TASK OBJECTIVE:
Give again, word for word, every line below from the one that has "n = size + sum_of" through the one that has "the discovery snapshots", both included, and no others.
======== RECORDS FOR THE TASK ========
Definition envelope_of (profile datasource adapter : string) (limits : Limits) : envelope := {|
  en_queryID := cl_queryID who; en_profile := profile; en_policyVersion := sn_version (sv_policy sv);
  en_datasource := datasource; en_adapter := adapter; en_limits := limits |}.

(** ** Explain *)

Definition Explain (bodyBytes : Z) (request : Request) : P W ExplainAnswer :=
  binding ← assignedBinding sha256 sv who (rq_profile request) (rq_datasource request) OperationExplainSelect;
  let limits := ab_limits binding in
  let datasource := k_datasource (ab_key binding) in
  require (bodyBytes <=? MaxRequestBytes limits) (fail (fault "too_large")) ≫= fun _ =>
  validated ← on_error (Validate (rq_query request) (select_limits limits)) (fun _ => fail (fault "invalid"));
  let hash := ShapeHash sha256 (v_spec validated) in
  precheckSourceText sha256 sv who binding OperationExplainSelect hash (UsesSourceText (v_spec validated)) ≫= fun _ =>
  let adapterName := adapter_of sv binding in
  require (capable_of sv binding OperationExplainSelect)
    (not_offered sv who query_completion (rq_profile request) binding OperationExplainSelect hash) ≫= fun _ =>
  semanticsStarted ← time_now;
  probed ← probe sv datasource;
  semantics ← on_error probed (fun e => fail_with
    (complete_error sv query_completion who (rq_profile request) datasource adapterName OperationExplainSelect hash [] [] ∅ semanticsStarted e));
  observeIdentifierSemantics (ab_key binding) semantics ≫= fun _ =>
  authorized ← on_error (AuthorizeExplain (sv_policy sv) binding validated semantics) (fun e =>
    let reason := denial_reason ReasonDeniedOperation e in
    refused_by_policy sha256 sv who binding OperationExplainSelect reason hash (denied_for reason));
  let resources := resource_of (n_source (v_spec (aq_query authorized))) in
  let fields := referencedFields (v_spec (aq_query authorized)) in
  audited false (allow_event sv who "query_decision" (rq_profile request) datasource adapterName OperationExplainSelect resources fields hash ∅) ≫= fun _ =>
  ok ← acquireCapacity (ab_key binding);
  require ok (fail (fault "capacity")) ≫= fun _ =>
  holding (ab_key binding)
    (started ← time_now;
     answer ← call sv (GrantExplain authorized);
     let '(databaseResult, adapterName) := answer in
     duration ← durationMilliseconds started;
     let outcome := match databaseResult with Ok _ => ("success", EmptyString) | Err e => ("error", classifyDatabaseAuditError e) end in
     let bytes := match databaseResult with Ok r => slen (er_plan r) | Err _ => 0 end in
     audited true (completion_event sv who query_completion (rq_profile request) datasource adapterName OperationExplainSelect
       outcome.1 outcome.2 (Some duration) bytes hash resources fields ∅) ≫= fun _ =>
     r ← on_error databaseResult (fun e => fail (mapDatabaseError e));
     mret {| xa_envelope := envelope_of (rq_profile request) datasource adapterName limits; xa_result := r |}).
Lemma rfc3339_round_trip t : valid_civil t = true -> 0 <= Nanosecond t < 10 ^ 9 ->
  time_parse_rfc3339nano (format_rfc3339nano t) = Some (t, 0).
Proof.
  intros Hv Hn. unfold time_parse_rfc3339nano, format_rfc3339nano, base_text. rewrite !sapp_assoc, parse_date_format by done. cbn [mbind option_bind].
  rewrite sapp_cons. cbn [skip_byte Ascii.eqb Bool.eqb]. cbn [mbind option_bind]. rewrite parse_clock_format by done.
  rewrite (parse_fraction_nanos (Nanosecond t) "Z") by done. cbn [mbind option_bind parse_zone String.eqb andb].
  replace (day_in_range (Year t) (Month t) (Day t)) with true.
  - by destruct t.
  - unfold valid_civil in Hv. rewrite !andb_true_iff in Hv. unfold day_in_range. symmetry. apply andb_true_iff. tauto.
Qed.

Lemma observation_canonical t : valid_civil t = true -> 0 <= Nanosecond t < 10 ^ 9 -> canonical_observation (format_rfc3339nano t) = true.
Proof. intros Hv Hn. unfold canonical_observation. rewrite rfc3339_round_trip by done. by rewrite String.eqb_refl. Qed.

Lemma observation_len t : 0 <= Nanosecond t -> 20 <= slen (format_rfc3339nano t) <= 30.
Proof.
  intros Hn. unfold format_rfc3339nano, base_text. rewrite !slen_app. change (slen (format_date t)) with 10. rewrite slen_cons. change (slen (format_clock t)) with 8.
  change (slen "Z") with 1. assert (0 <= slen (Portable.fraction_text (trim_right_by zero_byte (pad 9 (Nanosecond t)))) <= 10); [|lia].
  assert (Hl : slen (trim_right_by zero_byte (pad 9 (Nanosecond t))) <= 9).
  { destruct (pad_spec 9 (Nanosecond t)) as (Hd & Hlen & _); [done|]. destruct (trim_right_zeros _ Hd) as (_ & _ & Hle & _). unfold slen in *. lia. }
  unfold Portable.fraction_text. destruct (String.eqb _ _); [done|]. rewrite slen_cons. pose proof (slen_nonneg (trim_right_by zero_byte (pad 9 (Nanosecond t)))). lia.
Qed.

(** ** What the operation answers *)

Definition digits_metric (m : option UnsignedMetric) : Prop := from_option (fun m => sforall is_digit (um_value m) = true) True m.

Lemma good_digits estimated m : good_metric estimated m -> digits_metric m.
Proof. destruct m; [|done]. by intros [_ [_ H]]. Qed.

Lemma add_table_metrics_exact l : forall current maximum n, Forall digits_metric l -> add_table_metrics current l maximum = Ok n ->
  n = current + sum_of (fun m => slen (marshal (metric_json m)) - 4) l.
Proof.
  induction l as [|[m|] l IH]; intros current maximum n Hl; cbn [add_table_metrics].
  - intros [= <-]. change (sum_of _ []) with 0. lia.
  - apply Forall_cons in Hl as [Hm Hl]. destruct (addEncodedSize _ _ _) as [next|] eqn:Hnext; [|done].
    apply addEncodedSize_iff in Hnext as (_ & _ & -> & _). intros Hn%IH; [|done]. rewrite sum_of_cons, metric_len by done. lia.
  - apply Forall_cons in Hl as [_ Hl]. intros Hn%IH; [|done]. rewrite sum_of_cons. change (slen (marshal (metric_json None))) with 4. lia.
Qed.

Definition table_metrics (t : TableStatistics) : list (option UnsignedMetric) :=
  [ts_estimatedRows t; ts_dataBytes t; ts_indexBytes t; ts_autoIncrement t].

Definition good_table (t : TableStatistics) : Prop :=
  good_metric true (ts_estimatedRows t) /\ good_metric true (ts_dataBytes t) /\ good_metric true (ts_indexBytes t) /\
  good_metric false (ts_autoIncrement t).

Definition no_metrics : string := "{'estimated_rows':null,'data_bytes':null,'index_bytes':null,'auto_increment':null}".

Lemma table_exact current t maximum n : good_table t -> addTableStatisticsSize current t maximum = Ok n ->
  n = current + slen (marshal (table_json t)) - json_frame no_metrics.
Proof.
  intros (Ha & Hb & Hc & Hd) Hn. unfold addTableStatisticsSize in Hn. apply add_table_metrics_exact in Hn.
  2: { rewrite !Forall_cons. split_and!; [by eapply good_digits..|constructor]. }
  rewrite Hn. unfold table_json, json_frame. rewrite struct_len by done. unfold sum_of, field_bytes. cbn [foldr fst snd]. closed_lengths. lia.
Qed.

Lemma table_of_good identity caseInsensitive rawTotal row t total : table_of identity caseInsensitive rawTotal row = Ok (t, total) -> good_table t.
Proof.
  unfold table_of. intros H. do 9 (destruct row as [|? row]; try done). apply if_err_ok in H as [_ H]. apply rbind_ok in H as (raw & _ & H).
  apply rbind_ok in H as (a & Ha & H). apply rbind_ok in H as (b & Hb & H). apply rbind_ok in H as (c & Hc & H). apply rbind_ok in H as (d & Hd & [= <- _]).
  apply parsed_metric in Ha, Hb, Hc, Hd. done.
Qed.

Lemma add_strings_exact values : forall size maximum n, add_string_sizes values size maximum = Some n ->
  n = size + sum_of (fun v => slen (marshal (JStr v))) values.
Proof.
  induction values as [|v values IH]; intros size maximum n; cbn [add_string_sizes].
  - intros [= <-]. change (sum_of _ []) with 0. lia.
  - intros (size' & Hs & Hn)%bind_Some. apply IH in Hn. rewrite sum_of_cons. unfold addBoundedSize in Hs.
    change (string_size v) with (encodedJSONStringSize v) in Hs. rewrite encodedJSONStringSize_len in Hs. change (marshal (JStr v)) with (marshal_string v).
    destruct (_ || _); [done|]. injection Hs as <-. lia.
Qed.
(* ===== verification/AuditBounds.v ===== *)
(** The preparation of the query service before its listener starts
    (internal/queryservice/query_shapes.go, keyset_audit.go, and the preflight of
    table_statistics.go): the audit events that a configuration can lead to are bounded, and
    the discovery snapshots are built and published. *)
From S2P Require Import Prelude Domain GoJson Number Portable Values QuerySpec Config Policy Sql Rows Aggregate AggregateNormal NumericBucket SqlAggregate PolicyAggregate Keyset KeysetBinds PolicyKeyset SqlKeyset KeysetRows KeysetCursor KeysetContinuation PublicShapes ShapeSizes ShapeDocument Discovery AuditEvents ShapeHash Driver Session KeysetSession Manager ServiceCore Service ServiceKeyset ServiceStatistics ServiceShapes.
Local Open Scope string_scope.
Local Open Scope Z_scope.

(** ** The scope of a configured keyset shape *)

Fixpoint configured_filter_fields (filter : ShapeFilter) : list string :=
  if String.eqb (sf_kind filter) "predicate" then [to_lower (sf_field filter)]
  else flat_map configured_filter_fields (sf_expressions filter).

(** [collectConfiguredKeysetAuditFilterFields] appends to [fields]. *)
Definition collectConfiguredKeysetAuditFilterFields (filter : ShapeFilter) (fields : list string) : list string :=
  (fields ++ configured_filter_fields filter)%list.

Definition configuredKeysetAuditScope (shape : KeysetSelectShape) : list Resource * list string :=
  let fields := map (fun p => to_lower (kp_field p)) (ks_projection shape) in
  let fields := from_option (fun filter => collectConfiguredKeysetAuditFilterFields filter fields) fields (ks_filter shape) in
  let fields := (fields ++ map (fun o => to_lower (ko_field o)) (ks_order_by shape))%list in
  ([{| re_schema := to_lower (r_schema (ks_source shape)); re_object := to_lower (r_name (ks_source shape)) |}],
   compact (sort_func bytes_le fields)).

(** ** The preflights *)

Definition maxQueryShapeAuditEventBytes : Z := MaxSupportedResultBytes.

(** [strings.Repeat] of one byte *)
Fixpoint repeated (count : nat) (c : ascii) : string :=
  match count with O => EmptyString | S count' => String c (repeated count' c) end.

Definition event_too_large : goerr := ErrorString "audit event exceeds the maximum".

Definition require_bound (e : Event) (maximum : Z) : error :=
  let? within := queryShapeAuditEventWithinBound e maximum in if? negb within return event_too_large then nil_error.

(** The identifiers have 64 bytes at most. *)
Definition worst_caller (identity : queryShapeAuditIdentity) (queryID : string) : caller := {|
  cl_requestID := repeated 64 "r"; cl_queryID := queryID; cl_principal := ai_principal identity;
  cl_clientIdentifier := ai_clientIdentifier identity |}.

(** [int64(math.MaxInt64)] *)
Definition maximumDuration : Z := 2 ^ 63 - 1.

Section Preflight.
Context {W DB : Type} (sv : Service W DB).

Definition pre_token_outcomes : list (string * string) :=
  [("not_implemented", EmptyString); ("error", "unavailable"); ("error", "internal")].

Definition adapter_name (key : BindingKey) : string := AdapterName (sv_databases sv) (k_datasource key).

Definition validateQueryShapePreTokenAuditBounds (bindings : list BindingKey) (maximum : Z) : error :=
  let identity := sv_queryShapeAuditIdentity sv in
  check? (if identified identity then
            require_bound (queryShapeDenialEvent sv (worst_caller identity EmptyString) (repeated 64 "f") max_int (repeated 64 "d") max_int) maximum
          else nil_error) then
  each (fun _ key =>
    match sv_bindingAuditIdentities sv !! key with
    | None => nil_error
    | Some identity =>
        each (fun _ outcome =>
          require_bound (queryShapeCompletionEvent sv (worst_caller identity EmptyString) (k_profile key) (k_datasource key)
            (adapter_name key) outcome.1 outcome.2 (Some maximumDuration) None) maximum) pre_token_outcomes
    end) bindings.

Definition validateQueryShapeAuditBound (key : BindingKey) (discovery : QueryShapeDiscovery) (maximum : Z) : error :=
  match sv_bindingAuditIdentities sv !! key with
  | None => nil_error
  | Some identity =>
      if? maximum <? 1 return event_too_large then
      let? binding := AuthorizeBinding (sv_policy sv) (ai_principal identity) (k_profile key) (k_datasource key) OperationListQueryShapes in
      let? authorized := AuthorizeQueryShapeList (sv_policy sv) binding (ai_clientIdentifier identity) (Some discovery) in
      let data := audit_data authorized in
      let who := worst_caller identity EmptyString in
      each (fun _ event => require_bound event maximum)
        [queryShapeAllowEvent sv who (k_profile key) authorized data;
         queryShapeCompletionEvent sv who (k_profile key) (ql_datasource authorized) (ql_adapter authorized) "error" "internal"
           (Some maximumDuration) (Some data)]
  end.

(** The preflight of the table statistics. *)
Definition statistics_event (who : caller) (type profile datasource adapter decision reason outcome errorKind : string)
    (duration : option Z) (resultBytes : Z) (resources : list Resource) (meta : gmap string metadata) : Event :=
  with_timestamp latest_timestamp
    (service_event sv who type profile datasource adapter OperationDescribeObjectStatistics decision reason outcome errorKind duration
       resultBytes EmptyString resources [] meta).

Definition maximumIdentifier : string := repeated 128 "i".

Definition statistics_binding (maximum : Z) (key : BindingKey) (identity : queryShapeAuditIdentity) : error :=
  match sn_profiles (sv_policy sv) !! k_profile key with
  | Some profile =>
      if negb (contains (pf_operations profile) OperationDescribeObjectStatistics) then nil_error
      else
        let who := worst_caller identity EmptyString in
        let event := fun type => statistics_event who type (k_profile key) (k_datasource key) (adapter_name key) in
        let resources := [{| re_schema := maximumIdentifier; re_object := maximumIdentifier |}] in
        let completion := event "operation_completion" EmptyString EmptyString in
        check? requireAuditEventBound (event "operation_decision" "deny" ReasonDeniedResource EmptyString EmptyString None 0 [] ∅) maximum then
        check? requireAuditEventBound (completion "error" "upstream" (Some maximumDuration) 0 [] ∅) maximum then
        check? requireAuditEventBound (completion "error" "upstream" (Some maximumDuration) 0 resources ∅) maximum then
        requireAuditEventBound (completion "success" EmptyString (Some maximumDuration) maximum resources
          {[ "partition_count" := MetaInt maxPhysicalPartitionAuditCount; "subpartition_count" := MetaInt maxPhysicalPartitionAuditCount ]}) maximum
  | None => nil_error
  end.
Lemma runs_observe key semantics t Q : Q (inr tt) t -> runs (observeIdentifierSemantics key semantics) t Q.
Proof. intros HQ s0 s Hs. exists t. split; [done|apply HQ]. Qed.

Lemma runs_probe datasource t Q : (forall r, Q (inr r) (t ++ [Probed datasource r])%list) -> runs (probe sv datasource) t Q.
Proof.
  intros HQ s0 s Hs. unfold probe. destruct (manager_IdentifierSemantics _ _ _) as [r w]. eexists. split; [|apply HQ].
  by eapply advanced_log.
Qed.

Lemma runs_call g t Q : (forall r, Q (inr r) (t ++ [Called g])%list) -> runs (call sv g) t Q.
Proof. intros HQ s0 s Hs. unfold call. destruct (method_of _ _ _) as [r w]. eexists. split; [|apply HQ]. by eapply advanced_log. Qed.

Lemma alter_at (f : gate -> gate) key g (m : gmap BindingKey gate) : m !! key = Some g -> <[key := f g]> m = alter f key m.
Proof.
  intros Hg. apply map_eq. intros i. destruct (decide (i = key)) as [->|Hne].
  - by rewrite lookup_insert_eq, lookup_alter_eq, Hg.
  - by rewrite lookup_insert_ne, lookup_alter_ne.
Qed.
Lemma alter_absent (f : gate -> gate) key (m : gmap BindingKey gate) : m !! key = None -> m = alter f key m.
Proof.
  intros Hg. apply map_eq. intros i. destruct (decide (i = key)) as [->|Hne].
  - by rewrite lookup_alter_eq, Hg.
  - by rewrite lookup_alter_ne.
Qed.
========
RESULT FOR THIS TASK:
  n = size + sum_of (fun v => slen (marshal (JStr v))) values.
Proof.
  induction values as [|v values IH]; intros size maximum n; cbn [add_string_sizes].
  - intros [= <-]. change (sum_of _ []) with 0. lia.
  - intros (size' & Hs & Hn)%bind_Some. apply IH in Hn. rewrite sum_of_cons. unfold addBoundedSize in Hs.
    change (string_size v) with (encodedJSONStringSize v) in Hs. rewrite encodedJSONStringSize_len in Hs. change (marshal (JStr v)) with (marshal_string v).
    destruct (_ || _); [done|]. injection Hs as <-. lia.
Qed.
(* ===== verification/AuditBounds.v ===== *)
(** The preparation of the query service before its listener starts
    (internal/queryservice/query_shapes.go, keyset_audit.go, and the preflight of
    table_statistics.go): the audit events that a configuration can lead to are bounded, and
    the discovery snapshots are built and published. *)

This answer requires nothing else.